The Orange Mystery, South Carolina and My Grudge Against a General

I was reading a biographical article about the Griffins that was published in a San Antonio Register written in 1996. It was titled "Legacy of the Griffins: A black family that beat the odds in 1896" It was filled with mistakes and misinformation, but it was my first glimpse of Horace Griffin's opinion on the matter of being a slave and coincidentally to my ancestor WSB Owens.  One of the most bizarre things that I keep coming back to is that the Griffin family remembered the slave owner named Bill Orange, from the Orange plantation.  I dismissed this as a mispronunciation ( Bill Owens vs Bill Orange), but then I remembered that WSB and Joseph Owens were from Orangeburg, SC at one point in time.  What if the Griffin children were from the Orangeburg plantation?  Like a hound dog, I was off and running.  
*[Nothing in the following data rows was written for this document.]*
(** * Branch comparison core: in-memory filesystem and tree diff

    A shallow embedding of the module that backs the client-side branch
    comparison: the [MemoryFS] class (a map of file contents and a set of
    directory paths), [loadFilesIntoFs], [listTreeFiles] and
    [generateDiff].

    Conventions of the embedding.
    - JavaScript strings are [string]s; a character stands for one code
      unit.  Byte arrays ([Uint8Array], [Buffer]) are [list byte].
    - [self.files] (a [Map]) is a [gmap string (list byte)] and
      [self.dirs] (a [Set]) a [gset string]: of the operations modelled
      here only [readdir] depends on their iteration order, for the order
      of the array it returns, which is left out.
    - The plain objects [fileMap], [baseFiles] and [compareFiles] are
      association lists of their own properties in insertion order.
      Reading a property also finds the members of [Object.prototype],
      assigning to [__proto__] stores nothing, and [Object.keys] lists
      the keys that are array indices first.
    - A path or a branch name is a value of [jsval]: [undefined], [null],
      a boolean, a string, or any other value given by its string
      conversion and its truth value.  [readFile], whose behaviour on
      every input is at stake, also takes the values for which
      [String(path)] throws; the other operations evaluate [String(path)]
      before they touch [files] or [dirs], so that on such a value they
      throw and change nothing, and they are modelled on [jsval].
    - An [async] function that may throw returns an [outcome]; calls to
      the repository reader are recorded in an event log so that "does not
      read" can be stated.
    - The repository reader ([window.git]), the text differencer ([diff])
      and the platform's UTF-8 codec are parameters. *)

From Stdlib Require Import String Ascii List Bool Strings.Byte Arith Lia.
From stdpp Require Import gmap strings list sorting.

Import ListNotations.
Local Open Scope string_scope.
calatopia plantation front drive
The only plantation (although I know that this cannot be the only plantation existing for the Owens) was the Calatopia plantation in Orangeburg.  It is connected to a Samuel Owens.  One must know that I often have a  misconception that the Owens family is small, therefore easy to find, and very few live in the small settlement of Orangeburg in 1776, but who am I kidding?  So far, every Owens child has born 15 other children and those decedents have 17 children and so on.  I came from a family of 5 myself.  Knowing this reproduction statistic, the Owens family in the 1770s could have been thousands.  I start looking and find Samuel Owens, the owner of Calatopia, who makes a shocking revelation in his will, of all places, that his wife admitted to being pregnant with another man's child (no names listed of this marriage vow violation).  I realize that all this dying and willing of lands really happened long after Joseph was born.  The timing was in the 1860s when the Owens were already in Texas, so Calatopia could not be ours. I am looking for something in 1800 or soon after 1776.   As i continue to look at the dates
I also discover a plantation in Florida that I was thrilled to find, because it belonged to Reverend J Owens.  I cannot tell you how I was just happy that finally there was a man of God in the family which was quickly squashed when I realized he too had slaves.  
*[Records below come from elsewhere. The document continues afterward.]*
(** A check whose [execute] returns the outcome [r] with nothing else. *)
Definition returning (r : TestResult) : @BaseTest scripted :=
  @mkTest scripted "T-000" "returns its outcome" ["CC0.0"]
    (@ret scripted _ (r, [], [])).

Definition raising (e : exn) : @BaseTest scripted :=
  @mkTest scripted "T-001" "raises" ["CC0.0"] (@raise scripted _ e).

Definition noon : Clock := mkClock "2024-01-01T12:00:00+00:00" (10 # 1) (21 # 2).

(** The system clock is set back five seconds while the check runs. *)
Definition clock_set_back : Clock :=
  mkClock "2024-01-01T12:00:00+00:00" (10 # 1) (5 # 1).

Definition sample_evidence (id : string) (r : TestResult) : Evidence.t :=
  Evidence.mk id "sample" "2024-01-01T12:00:00+00:00" (value r) ["CC6.1"] 12
    [("k", PJson (JInt 1))] [] None.

(** ** Notions used in the statements *)

(** The request [DataplaneClient.get] hands to the session. *)
Definition get_request (dp : DataplaneClient) (path : string)
    (api_key : option string) : Request :=
  mkRequest "GET" (base_url dp ++ path)
    match api_key with
    | Some (String c k) => [("X-API-Key", String c k)]
    | _ => []
    end
    None (Some (timeout dp)).

(** The gateway cannot be reached from world [w]: whatever request is
    sent next fails in transport (timeout, refused connection). *)
Definition unreachable `{Net : Network} (w : World) : Prop :=
  forall rq, exists err w', session_request rq w = (Raise err, w').

(** The entry [DrataMockClient.submit_external_evidence] appends when
    [push_to_drata] submits this record. *)
Definition recorded (evidence : Evidence.t) : pydict pyval :=
  [("monitor_id", PJson (JStr ("kong-" ++ lower (Evidence.test_id evidence))));
   ("payload", PDict (DrataEvidencePayload.to_dict (payload_of evidence)))].

(** Results with outcome SKIP; [print_summary] prints no such count. *)
Definition skipped_count (results : list Evidence.t) : nat :=
  count_result "SKIP" results.

(** A scripted data plane that meets the next requests with the given
    status codes; code 0 stands for a request that fails in transport. *)
Definition burst_answer (code : Z) : outcome Response :=
  if code =? 0 then Raise ConnectionError else answer code JNull.

Definition answering (codes : list Z) : @Env scripted :=
  script (map burst_answer codes).

(** The field [consumer.custom_id] as the identity check reads it:
    [response_data.get("consumer", {}).get("custom_id", "")]. *)
Definition nested_custom_id (body : json) : outcome json :=
  (consumer_info <- py_get body "consumer" (JDict []) ;;
   py_get consumer_info "custom_id" (JStr ""))%out.

(** A consumer whose id is not in the set of ids with a limit. *)
Definition uncovered (limits : list json) (c : KongConsumer.t) : bool :=
  negb (existsb (scalar_eq (KongConsumer.id c)) limits).

(** Admin listings for concrete runs.  No plugin object declares
    ["enabled"]. *)
Definition consumers_listing : json :=
  JDict [("data", JList
    [JDict [("id", JStr "c1"); ("username", JStr "free-user");
            ("custom_id", JStr "tier_free"); ("created_at", JInt 1700000000)];
     JDict [("id", JStr "c2"); ("username", JStr "pro-user");
            ("custom_id", JStr "tier_pro"); ("created_at", JInt 1700000001)]])].

Definition plugins_listing : json :=
  JDict [("data", JList
    [JDict [("id", JStr "p1"); ("name", JStr "key-auth");
            ("service", JDict [("id", JStr "s1")])];
     JDict [("id", JStr "p2"); ("name", JStr "rate-limiting");
            ("config", JDict [("minute", JInt 5); ("policy", JStr "local")]);
            ("consumer", JDict [("id", JStr "c1")])]])].

Definition free_user : KongConsumer.t :=
  KongConsumer.mk (JStr "c1") (JStr "free-user") (JStr "tier_free") (JInt 1700000000).

Definition pro_user : KongConsumer.t :=
  KongConsumer.mk (JStr "c2") (JStr "pro-user") (JStr "tier_pro") (JInt 1700000001).

Definition free_limit : KongPlugin.t :=
  KongPlugin.mk (JStr "p2") (JStr "rate-limiting") (JBool true)
    (JDict [("minute", JInt 5); ("policy", JStr "local")]) (JStr "c1") JNull JNull.

(** ** The rest of the harness *)

(** *** tests/base.py : [Evidence.to_dict] *)

Definition optional_str (o : option string) : json :=
  match o with
  | Some s => JStr s
  | None => JNull
  end.

(** [dataclasses.asdict(self)]: one entry per field, in declaration
    order. *)
Definition Evidence_to_dict (self : Evidence.t) : pydict pyval :=
  [("test_id", PJson (JStr (Evidence.test_id self)));
   ("test_name", PJson (JStr (Evidence.test_name self)));
   ("timestamp", PJson (JStr (Evidence.timestamp self)));
   ("result", PJson (JStr (Evidence.result self)));
   ("control_mapping", PJson (JList (map JStr (Evidence.control_mapping self))));
   ("duration_ms", PJson (JInt (Evidence.duration_ms self)));
   ("details", PDict (Evidence.details self));
   ("artifacts", PJson (JList (Evidence.artifacts self)));
   ("error_message", PJson (optional_str (Evidence.error_message self)))].

(** *** config.py *)

(** [os.environ[k]] *)
Definition environ_item (environ : pydict string) (k : string) : outcome string :=
  match lookup k environ with
  | Some v => Ok v
  | None => Raise (KeyError k)
  end.

(** [os.getenv(k, default)] *)
Definition getenv (environ : pydict string) (k default : string) : string :=
  match lookup k environ with
  | Some v => v
  | None => default
  end.

Module config.

Record KongConfig : Type := mkKong {
  konnect_token : string;
  konnect_region : string;
  control_plane_name : string;
  dataplane_url : string;
  free_trial_key : string;
  pro_key : string
}.

Definition KongConfig_from_env (environ : pydict string) : outcome KongConfig :=
  (konnect_token <- environ_item environ "KONNECT_TOKEN" ;;
   let konnect_region := getenv environ "KONNECT_REGION" "us" in
   let control_plane_name :=
     getenv environ "CONTROL_PLANE_NAME" "kong-hybrid-rate-limit-demo" in
   dataplane_url <- environ_item environ "DATAPLANE_URL" ;;
   let free_trial_key := getenv environ "FREE_TRIAL_KEY" "free-trial-key" in
   let pro_key := getenv environ "PRO_KEY" "pro-key" in
   Ok (mkKong konnect_token konnect_region control_plane_name dataplane_url
         free_trial_key pro_key))%out.

Definition region_map : pydict string :=
  [("us", "https://us.api.konghq.com");
   ("eu", "https://eu.api.konghq.com");
   ("au", "https://au.api.konghq.com")].

Definition konnect_api_base (self : KongConfig) : string :=
  match lookup (konnect_region self) region_map with
  | Some url => url
  | None => "https://us.api.konghq.com"
  end.

Record DrataConfig : Type := mkDrataConfig {
  api_key : string;
  api_base : string
}.

Definition DrataConfig_from_env (environ : pydict string) : outcome DrataConfig :=
  (api_key <- environ_item environ "DRATA_API_KEY" ;;
   Ok (mkDrataConfig api_key
         (getenv environ "DRATA_API_BASE" "https://public-api.drata.com")))%out.

Record GCPConfig : Type := mkGCP {
  project_id : string;
  region : string
}.

Definition GCPConfig_from_env (environ : pydict string) : GCPConfig :=
  mkGCP (getenv environ "GCP_PROJECT_ID" "drata-kong-tests")
        (getenv environ "GCP_REGION" "us-east1").

Record Config : Type := mk {
  kong : KongConfig;
  drata : DrataConfig;
  gcp : GCPConfig;
  dry_run : bool;
  verbose : bool
}.

Definition Config_from_env (environ : pydict string) : outcome Config :=
  (kong <- KongConfig_from_env environ ;;
   drata <- DrataConfig_from_env environ ;;
   let gcp := GCPConfig_from_env environ in
   Ok (mk kong drata gcp
         (String.eqb (lower (getenv environ "DRY_RUN" "false")) "true")
         (String.eqb (lower (getenv environ "VERBOSE" "false")) "true")))%out.

Definition load_config (environ : pydict string) : outcome Config :=
  Config_from_env environ.

End config.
Just focusing on Orangeburg, South Carolina is important because Joseph Owens is said to have lived here in 1800.  There is some information about his parents.   It is thought that his father was a William Owens and his mother a Fanny Kennedy (yep a Kennedy).  There is very little documentation to prove this.  I literally can take the Bennett side of the family tree across the ocean to Scotland and England when Cromwell was chopping off the family's heads, but the Owens side I can only trace to Joseph (1775 -1860)with documentation.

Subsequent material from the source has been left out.